Suud-Amerika kavgası Ortadoğu’da güç dengelerini sarsıyor

Haber3.com yazarı Haluk Özdalga yazdı: Suud-Amerika kavgası Ortadoğu’da güç dengelerini sarsıyor.

Haluk Özdalga haluk.ozdalga@haber3.com

Ortadoğu’da güç dengeleri hızla değişiyor.

Bir zamanlar Washington’un sözünün dışına çıkması hayal dahi edilemeyen ülkeler şimdi Amerikan hegemonyasına açık açık meydan okuyor.

Peki bu ülkeler nereye gidiyor, Rusya veya Çin’in yanına mı?

Hayır, kendi bağımsız siyasetlerini izliyorlar.

Petrol ihraç eden ülkelerin örgütü OPEC, üretimi günde iki milyon varil azaltma kararı aldı. Petrol fiyatı ABD Başkanı Joe Biden için şu ara hayati önem taşıyor.

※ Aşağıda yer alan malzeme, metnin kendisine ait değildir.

(** C3: on a compiled route table, [match] raises the 404 exactly when no
    view listed under the searched methods has a pattern that matches a
    prefix of the path. *)
Theorem match_route_404_iff routes path m :
  routes_compiled routes ->
  match_route routes path m = Exn route_not_found <->
  Forall (fun v => forall p, route v = RoutePattern p ->
                   forall j c, ~ matches (String.list_ascii_of_string path) p 0 j [] c)
    (concat (map (table routes) (search_methods m))).
Proof.
  intros Hc. pose proof (table_compiled routes (search_methods m) Hc) as Hall.
  rewrite <- no_match_lang, <- scan_None by done. unfold match_route. rewrite match_in_flat.
  destruct (scan_compiled _ path Hall) as [[res|] ->]; split; congruence.
Qed.

Lemma search_methods_head m : exists ms, search_methods m = m :: ms.
Proof. unfold search_methods. destruct (String.eqb m "HEAD"); eauto. Qed.

(** C26: registration and lookup: once a view with a compiled pattern is
    registered for method [m], a path its pattern matches is routed to
    it, with the pattern's named groups, unless a view registered before
    it for [m] matches first. *)
Theorem add_view_match_roundtrip routes v p m path mo :
  route v = RoutePattern p -> m ∈ map str_upper (methods v) ->
  Forall (no_match path) (table routes m) -> re_match p path = Some mo ->
  match_route (_add_view routes v) path m = Ok (compile_route v, groupdict p mo).
Proof.
  intros Hr Hm Hnone Hmo. unfold match_route.
  destruct (search_methods_head m) as [ms ->]. cbn [match_in].
  rewrite add_view_lookup_core, decide_True by done. cbn [default from_option id].
  apply scan_None in Hnone. unfold table in Hnone. rewrite scan_app, Hnone.
  assert (Hlen : length (filter (eq m) (map str_upper (methods v))) <> 0%nat).
  { intros Hz%length_zero_iff_nil.
    by apply (filter_nil_not_elem_of (eq m) (map str_upper (methods v)) m). }
  destruct (length _) as [|k]; [done|]. cbn [replicate scan].
  unfold view_match, compile_route. rewrite Hr. cbn. by rewrite Hmo.
Qed.

(** ** Fixtures and concrete runs *)

Definition ok_response (body : pyval) : response :=
  {| resp_body := body; resp_status := 200;
     resp_headers := [("content-type", PStr default_content_type)] |}.

(** A view whose handler answers 200 with [body]. *)
Definition simple_view (r : route_slot) (ms : list string) (body : pyval) : view :=
  {| route := r; methods := ms;
     v_before_handler := sret (OVal PNone);
     v_handler := sret (OResp (ok_response body));
     v_after_handler := fun resp => sret resp;
     v_on_exception := fun _ => sret (OVal PNone) |}.

(** [re.compile(r'/users/(?P<id>\d+)')]. *)
Definition users_pattern : regex :=
  RSeq (RLit "/users/") (RGroup (Some "id") (RPlus (RClass false [CDigit]))).

Definition users_view : view := simple_view (RoutePattern users_pattern) ["get"] (PStr "user").

(** [re.compile(r'.*')]: matches every path. *)
Definition catch_all_view : view := simple_view (RoutePattern (RStar true RAny)) ["GET"] (PStr "any").

Definition users_routes : route_table := _add_view (_add_view empty_routes users_view) catch_all_view.

Lemma users_routes_ok : routes_wf users_routes /\ routes_compiled users_routes.
Proof.
  destruct empty_routes_ok as [Hw Hc].
  destruct (add_view_invariants_core empty_routes users_view Hw Hc I) as [Hw1 Hc1].
  exact (add_view_invariants_core _ catch_all_view Hw1 Hc1 I).
Qed.

(** End to end: [GET /users/42] on the route [/users/(?P<id>\d+)] gives
    the parameters [{id: "42"}]; [re.match] anchors only at the start, so
    [/users/42/x] is routed to the same view. *)
Example users_route_params :
  match_route users_routes "/users/42" "get" = Exn route_not_found /\
  match_route users_routes "/users/42" "GET" = Ok (users_view, [(KStr "id", PStr "42")]) /\
  match_route users_routes "/users/42/x" "GET" = Ok (users_view, [(KStr "id", PStr "42")]) /\
  match_route users_routes "/users/" "GET" = Ok (catch_all_view, []).
Proof. vm_compute. repeat split. Qed.

Lemma add_view_invariants_witness :
  routes_wf (_add_view empty_routes users_view) /\ routes_compiled (_add_view empty_routes users_view).
Proof.
  apply add_view_invariants; [apply empty_routes_ok..|exact I].
Defined.

Lemma match_route_first_witness :
  exists ms1 m' ms2 l1 l2,
    search_methods "HEAD" = ms1 ++ m' :: ms2 /\
    Forall (fun m0 => Forall (no_match "/users/7") (table users_routes m0)) ms1 /\
    table users_routes m' = l1 ++ users_view :: l2 /\ Forall (no_match "/users/7") l1 /\
    view_match users_view "/users/7" = Ok (Some [(KStr "id", PStr "7")]).
Proof. apply match_route_first. vm_compute. reflexivity. Defined.

Lemma match_route_precedence_witness :
  exists l1' u l1'' g',
    [] ++ [users_view] = l1' ++ u :: l1'' /\ match_route users_routes "/users/9" "GET" = Ok (u, g').
Proof.
  apply (match_route_precedence users_routes "/users/9" "GET" [] users_view [catch_all_view]
           [(KStr "id", PStr "9")]).
  - apply users_routes_ok.
  - vm_compute. reflexivity.
  - vm_compute. reflexivity.
Defined.

Lemma match_head_fallback_witness :
  match_route users_routes "/users/5" "HEAD" = match_route users_routes "/users/5" "GET".
Proof. apply match_head_fallback. vm_compute. reflexivity. Defined.

Lemma match_route_not_found_witness :
  match_route (_add_view empty_routes users_view) "/about" "GET" = Exn route_not_found.
Proof.
  apply match_route_not_found. cbn. constructor; [|constructor].
  vm_compute (table _ _). repeat constructor.
Defined.

Lemma add_view_str_route_raises_witness :
  match_route (_add_view empty_routes (simple_view (RouteStr "/about") ["GET"] PNone)) "/about" "GET"
  = Exn (attribute_error "str" "match").
Proof.
  apply (add_view_str_route_raises _ _ "/about"); [reflexivity|vm_compute; left|reflexivity].
Defined.

Lemma add_view_match_roundtrip_witness :
  match_route (_add_view empty_routes users_view) "/users/7" "GET" =
    Ok (compile_route users_view, groupdict users_pattern (mkMatch 8 [("id", "7")])).
Proof.
  apply (add_view_match_roundtrip _ _ users_pattern); [reflexivity|vm_compute; left|constructor|].
  vm_compute. reflexivity.
Defined.

Lemma match_route_404_iff_witness :
  match_route users_routes "/posts" "GET" = Exn route_not_found <->
  Forall (fun v => forall p, route v = RoutePattern p ->
                   forall j c, ~ matches (String.list_ascii_of_string "/posts") p 0 j [] c)
    (concat (map (table users_routes) (search_methods "GET"))).
Proof. apply match_route_404_iff. apply users_routes_ok. Defined.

Kasım başında ara seçim yapılacak. Biden’ın partisinin senatör sayısı bir eksilirse, Senato’da çoğunluk muhalefete geçecek. Yasa çıkarmak, önemli atamaları geçirmek zora girecek.

Biden’ın seçmen desteği düşük. En büyük şikayet enflasyon ve benzin fiyatları.

Biden göreve geldiğinde enflasyon %2’nin altındaydı, şimdi %8’in üstünde. Benzin galon fiyatı 2 doların altındaydı, şimdi 5 dolar.

İkincisi, petrol fiyatlarının artması Rusya’ya yarayacak. Dev ekonomik yaptırımların etkisi aşınacak.

Üçüncüsü, Rusya’ya karşı en büyük müttefik Avrupa bir darbe daha alacak, yaptırımlara destek biraz daha azalacak. Belçika Başbakanı, enerji fiyatları düşmezse “Avrupa kıtasında muazzam bir sanayisizleşme tehlikesi var” diye haykırıyor.

Biden’ın petrol üretimini artırmaya ikna için defalarca aradığı Suudi Arabistan lideri Muhammed bin Salman (MbS) telefonlara çıkmadı.

ABD Başkanı ayrı ayrı, zamanın İngiltere Başbakanı Boris Johnson’u ve Arapça bilen CIA Başkanını MbS’ye gönderdi, sonuç alamadı.

Sağlık sorunlarıyla uğraşan 80 yaşındaki Biden hiç yüksünmedi, kavurucu temmuz sıcağında Arabistan’a kendisi gitti.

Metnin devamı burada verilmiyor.